There is nothing like the Christmas round in the country. Time to relax, to call on the neighbours, linger in the village shop and especially in the butchers (how is it you meet everybody in the butchers?), and best of all, the round of pre-Christmas parties. Good cheer and the odd glass of mulled wine (some very odd), mates not seen since the same event last year, the chance of a last minute invitation - shooting or supper, either very satisfactory - and maybe the chance of new friend; or perhaps not.
The Musgraves were kind enough to ask me for a couple of nights to stay whilst they had their usual village party. They do this most years and the deal is that I do vegetable peeling duty, and in the afternoon frighten the pigeons a bit, preferably not at the same time. I usually perform to satisfaction on the vegetables but less so on the pigeons - which have yet to fall victim to my dubious skills in this area. Very flighty, the Musgrave pigeons.
But the Christmas Eve party is something else, and worth a lot of peeling and scraping. Half the county is there, and thats's a lot of shooting acres - and they are all fascinating amusing people, of course. My old mate Geoffrey last year gave me a day he couldn't do, so when he turned up this year with the additional benefit of his two gorgeous daughters, well, a chap has to be polite. In this I made a major strategic error, in that homing in on this triple magnetic attraction in the drawing room, I rather overlooked that there was a battleship laid upstream ready to engage all comers with full firepower.

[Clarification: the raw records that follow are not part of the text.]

(** C3, amended: for [fork-exit 42], when [fork] and [waitpid] succeed and
    the child exits normally, the one line printed is
    [OK pid=<self> child=<childpid> child_exit=42], which has no [exit]
    field, and the helper exits with status 0: on a POSIX kernel, where the
    child's [_exit(42)] is what [waitpid] reports, and against any operating
    system whose [waitpid] reports a normal exit with 42. *)
Theorem fork_exit_42_reports_child_exit
    (p : platform) (a0 : string) (rest : list string) :
  (forall k : kernel,
      k_slots k <> O ->
      k_fate k = None ->
      let r := invoke (posix p) p (a0 :: "fork-exit" :: "42" :: rest) k in
      let line :=
        "OK pid=" +++ fmt_d (Z.pos (k_pid k)) +++ " child="
        +++ fmt_d (Z.pos (k_pid k + k_gap k)) +++ " child_exit=42" in
      prints_line r line
      /\ is_ok_line line = true
      /\ field "child_exit" line = Some "42"
      /\ field "exit" line = None
      /\ exit_status r = 0)
  /\ (forall (W : Type) (h : os W) (w : W)
             (c : positive) (wc w2 : W) (join : Z -> W -> W) (status : Z),
        sys_fork h w = Forked c wc join ->
        sys_wait h (Z.pos c) 0 (join 42 wc) = (Z.pos c, status, w2) ->
        WaitStatus.WIFEXITED p status <> 0 ->
        WaitStatus.WEXITSTATUS p status = 42 ->
        let r := invoke h p (a0 :: "fork-exit" :: "42" :: rest) w in
        let line :=
          "OK pid=" +++ fmt_d (fst (sys h Getpid w2)) +++ " child="
          +++ fmt_d (Z.pos c) +++ " child_exit=42" in
        prints_line r line
        /\ is_ok_line line = true
        /\ field "child_exit" line = Some "42"
        /\ field "exit" line = None
        /\ exit_status r = 0).
Proof.
  split.
  - intros k Hslots Hfate. cbv zeta. unfold invoke.
    rewrite main_fork_exit. change (atoi "42") with 42.
    unfold fork_exit_body. run. unfold do_fork.
    destruct (k_slots k) as [|slots]; [contradiction|]. run.
    unfold do_wait. cbn [k_zombies reap]. run. rewrite Pos.eqb_refl. run.
    rewrite Pos.eqb_refl. run. rewrite Hfate.
    replace (WaitStatus.WIFEXITED p (child_status None 42)) with 1
      by (destruct p; reflexivity).
    replace (WaitStatus.WEXITSTATUS p (child_status None 42)) with 42
      by (destruct p; reflexivity).
    run. change (fmt_d 42) with "42".
    repeat split.
    + show_output. norm_append. reflexivity.
    + show_output. rewrite <- lines_no_nl by no_nl_tac.
      norm_append. reflexivity.
    + unfold field. plain_digits. split_tokens. reflexivity.
    + unfold field. plain_digits. split_tokens. reflexivity.
  - intros W h w c wc w2 join status Hfork Hwait Hexited Hcode.
    cbv zeta. unfold invoke.
    rewrite main_fork_exit. change (atoi "42") with 42.
    unfold fork_exit_body. run.
    rewrite Hfork. run. rewrite Hwait. run. rewrite Pos.eqb_refl. run.
    destruct (sys h Getpid w2) as [pid w3]. run.
    destruct (Z.eqb_spec (WaitStatus.WIFEXITED p status) 0) as [E|_];
      [contradiction|].
    rewrite Hcode. run. change (fmt_d 42) with "42".
    repeat split.
    + show_output. norm_append. reflexivity.
    + show_output. rewrite <- lines_no_nl by no_nl_tac.
      norm_append. reflexivity.
    + unfold field. plain_digits. split_tokens. reflexivity.
    + unfold field. plain_digits. split_tokens. reflexivity.
Qed.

But as soon as I helloed Geoffrey and grappled both lovely daughters with kisses on each flank, Geoffrey executed the fancy footwork for which he is famous in both shooting and accounting, swung round and said, "Ahaha, B...., I don't think you have met my mother in law, Mrs Double-Barrelled" and exposed me directly to a full broadside from the approaching battleship.
"Mr B...." came the first salvo "My son in law has mentioned your name".
I had the distinct impression that this might be in relevance to dubious accounting procedures or for keeping an unruly house. But no:
"I understand you are a shooting man?" I noticed that Geoffrey and daughters were somehow in full sail across the room toward the door and exiting rapidly.
"Yes, I do a little, you know"
"Indeed!" said Mrs D-B. Somehow I had the impression that she felt my skills and personality might be best suited to shooting rats in a bucket.
"My late husband, Admiral Double-Barrelled, was very much a shooting man. He was a noted shot. He was stationed at Plymouth for many years, don't you know, and shot in many places."
No doubt, anything that got him out of the house, I thought. She now had all turrets firing.
"He shot on many of the great estates in his time, especially in Scotland. Grouse you know."
I nodded, speechless at this specialist knowledge.
"He had many good friends with very fine shoots, they greatly admired his skill in the field"
And then the torpedo, delivered amidships:
"Of course, he was asked to shoot as a guest. In his day, one was asked as a guest. Not as now, when anybody gets to shoot who can pay. Do you shoot much, Mr B....?"
I sank, gurgling, as she weighed anchor, in search of further unarmed rowing boats.